Task description — What lines in the data hold the string "through"? Show them.

====== Working data

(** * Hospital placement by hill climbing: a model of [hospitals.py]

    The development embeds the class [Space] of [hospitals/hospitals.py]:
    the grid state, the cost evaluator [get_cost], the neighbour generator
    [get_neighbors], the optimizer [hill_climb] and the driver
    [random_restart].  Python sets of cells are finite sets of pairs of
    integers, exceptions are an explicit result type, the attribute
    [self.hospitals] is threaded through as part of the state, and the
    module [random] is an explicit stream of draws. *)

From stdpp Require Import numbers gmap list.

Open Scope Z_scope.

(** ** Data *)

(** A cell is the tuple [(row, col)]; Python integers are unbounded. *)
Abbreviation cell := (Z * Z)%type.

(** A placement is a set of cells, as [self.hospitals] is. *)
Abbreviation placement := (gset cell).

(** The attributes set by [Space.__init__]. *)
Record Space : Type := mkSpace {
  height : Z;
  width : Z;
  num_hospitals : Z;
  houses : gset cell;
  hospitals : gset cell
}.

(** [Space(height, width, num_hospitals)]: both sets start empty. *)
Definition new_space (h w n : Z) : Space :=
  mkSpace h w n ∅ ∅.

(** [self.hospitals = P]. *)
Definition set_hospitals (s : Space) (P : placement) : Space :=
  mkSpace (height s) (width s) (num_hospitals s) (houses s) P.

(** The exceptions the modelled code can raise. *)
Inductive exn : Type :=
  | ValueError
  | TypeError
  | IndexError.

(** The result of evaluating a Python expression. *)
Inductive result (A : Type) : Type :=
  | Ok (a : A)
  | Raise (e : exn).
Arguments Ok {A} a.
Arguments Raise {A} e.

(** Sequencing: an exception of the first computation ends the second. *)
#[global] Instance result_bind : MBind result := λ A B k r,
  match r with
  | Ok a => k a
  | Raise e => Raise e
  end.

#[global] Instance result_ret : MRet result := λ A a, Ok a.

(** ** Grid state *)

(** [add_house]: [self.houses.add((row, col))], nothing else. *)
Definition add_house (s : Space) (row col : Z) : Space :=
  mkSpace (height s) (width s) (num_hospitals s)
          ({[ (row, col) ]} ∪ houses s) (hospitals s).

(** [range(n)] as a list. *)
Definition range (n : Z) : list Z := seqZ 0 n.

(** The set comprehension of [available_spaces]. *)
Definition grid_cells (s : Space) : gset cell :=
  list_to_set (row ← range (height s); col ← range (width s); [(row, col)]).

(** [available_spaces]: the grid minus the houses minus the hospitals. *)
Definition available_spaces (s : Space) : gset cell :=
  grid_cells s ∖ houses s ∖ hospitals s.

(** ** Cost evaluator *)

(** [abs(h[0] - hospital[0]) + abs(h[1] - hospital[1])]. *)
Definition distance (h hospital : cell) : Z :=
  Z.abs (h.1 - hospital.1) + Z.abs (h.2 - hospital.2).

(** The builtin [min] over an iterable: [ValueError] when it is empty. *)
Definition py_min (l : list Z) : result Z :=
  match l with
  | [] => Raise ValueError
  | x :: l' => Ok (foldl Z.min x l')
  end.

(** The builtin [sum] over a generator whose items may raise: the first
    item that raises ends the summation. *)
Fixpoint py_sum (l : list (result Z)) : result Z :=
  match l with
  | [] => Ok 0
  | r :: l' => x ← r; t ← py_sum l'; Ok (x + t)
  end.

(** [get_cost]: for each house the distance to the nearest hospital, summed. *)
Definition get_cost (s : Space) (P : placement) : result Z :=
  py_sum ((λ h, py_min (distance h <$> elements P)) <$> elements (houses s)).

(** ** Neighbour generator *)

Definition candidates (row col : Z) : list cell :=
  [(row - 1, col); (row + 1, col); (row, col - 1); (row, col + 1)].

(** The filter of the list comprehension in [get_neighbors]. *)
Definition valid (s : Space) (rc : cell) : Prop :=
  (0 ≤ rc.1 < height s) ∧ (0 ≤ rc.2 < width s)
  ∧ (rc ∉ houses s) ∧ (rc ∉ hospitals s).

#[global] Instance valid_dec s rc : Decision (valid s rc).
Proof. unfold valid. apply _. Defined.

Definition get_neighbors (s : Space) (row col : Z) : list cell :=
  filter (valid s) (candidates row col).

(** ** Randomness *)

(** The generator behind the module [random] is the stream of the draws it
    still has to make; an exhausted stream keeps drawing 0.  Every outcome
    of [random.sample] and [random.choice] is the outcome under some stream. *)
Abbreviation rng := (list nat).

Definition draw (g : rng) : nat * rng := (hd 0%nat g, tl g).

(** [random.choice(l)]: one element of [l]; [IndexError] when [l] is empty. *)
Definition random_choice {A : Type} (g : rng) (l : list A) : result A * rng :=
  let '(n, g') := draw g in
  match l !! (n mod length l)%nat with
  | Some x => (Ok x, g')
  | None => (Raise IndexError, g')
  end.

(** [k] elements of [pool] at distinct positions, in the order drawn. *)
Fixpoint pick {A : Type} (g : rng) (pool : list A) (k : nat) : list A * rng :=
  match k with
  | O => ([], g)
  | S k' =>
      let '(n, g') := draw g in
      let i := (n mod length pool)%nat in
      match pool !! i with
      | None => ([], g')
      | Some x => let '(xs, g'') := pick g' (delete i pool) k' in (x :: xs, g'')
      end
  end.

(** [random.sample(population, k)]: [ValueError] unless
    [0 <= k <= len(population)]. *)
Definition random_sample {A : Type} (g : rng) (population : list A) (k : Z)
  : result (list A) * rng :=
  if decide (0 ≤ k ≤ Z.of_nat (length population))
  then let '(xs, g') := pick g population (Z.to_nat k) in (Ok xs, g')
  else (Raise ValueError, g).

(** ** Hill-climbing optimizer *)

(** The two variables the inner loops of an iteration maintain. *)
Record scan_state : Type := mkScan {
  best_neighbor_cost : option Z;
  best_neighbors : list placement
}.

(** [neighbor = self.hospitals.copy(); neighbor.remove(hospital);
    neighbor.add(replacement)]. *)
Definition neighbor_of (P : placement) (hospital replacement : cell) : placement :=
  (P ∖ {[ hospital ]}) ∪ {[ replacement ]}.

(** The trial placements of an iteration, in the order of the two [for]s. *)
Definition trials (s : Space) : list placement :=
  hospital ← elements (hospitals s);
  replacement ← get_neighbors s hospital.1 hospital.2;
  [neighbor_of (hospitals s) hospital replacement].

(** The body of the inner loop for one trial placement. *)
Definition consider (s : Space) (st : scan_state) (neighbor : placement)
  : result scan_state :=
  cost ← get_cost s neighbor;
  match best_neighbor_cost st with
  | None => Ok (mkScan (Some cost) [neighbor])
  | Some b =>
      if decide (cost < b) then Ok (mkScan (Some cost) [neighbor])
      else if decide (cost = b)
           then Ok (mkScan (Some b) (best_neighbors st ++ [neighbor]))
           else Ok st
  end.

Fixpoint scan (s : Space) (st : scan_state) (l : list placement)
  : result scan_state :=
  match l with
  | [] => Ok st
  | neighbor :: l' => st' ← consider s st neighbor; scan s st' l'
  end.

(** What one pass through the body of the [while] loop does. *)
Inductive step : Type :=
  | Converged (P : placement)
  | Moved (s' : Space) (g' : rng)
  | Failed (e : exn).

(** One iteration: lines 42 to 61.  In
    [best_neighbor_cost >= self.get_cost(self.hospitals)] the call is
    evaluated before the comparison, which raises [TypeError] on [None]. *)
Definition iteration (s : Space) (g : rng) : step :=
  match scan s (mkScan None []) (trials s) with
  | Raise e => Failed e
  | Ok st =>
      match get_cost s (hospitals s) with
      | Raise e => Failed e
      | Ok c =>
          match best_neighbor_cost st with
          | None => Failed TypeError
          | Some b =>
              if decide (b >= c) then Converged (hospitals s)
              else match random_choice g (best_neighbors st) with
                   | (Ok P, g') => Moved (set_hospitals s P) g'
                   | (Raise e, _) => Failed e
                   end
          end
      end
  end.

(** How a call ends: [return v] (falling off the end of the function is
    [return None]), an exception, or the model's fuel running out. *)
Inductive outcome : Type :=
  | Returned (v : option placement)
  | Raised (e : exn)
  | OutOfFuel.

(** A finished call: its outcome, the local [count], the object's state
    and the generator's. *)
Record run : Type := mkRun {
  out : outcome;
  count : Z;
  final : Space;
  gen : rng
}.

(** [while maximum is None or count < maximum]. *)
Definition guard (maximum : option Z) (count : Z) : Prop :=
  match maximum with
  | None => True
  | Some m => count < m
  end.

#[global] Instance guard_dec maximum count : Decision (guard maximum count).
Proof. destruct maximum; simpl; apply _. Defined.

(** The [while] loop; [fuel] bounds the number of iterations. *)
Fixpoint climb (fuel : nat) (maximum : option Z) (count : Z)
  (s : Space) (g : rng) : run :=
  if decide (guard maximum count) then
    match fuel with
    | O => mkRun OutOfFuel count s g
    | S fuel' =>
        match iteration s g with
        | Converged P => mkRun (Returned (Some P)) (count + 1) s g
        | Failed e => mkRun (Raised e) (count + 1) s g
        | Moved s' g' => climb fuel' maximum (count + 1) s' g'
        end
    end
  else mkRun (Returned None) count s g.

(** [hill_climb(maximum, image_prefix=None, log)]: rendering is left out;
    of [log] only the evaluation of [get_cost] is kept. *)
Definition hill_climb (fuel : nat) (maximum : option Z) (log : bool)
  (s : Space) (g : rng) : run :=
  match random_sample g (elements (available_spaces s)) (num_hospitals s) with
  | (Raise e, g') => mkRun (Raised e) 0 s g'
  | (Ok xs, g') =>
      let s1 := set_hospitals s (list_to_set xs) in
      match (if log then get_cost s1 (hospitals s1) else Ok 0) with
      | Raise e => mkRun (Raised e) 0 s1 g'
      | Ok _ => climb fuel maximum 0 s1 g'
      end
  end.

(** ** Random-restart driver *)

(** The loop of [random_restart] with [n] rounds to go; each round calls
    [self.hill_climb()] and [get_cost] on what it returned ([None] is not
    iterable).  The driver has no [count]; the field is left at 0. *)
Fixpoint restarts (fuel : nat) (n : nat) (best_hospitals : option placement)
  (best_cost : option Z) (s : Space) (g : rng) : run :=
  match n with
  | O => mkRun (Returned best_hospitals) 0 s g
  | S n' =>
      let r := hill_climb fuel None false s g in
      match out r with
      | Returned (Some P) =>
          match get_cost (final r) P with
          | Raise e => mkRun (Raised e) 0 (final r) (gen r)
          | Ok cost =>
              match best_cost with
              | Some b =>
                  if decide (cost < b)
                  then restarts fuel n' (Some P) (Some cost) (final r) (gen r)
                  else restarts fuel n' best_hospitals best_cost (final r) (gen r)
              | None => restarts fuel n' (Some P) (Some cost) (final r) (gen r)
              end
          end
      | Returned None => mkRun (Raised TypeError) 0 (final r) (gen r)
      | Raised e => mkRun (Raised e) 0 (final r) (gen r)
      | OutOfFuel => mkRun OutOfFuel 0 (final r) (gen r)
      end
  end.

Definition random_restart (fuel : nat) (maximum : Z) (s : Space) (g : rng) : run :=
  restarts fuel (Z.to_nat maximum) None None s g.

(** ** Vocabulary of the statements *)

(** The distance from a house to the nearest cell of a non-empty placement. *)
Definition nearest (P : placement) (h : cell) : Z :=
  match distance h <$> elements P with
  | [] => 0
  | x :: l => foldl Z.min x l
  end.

============

Completed task —
    [self.hospitals] is threaded through as part of the state, and the
(** What one pass through the body of the [while] loop does. *)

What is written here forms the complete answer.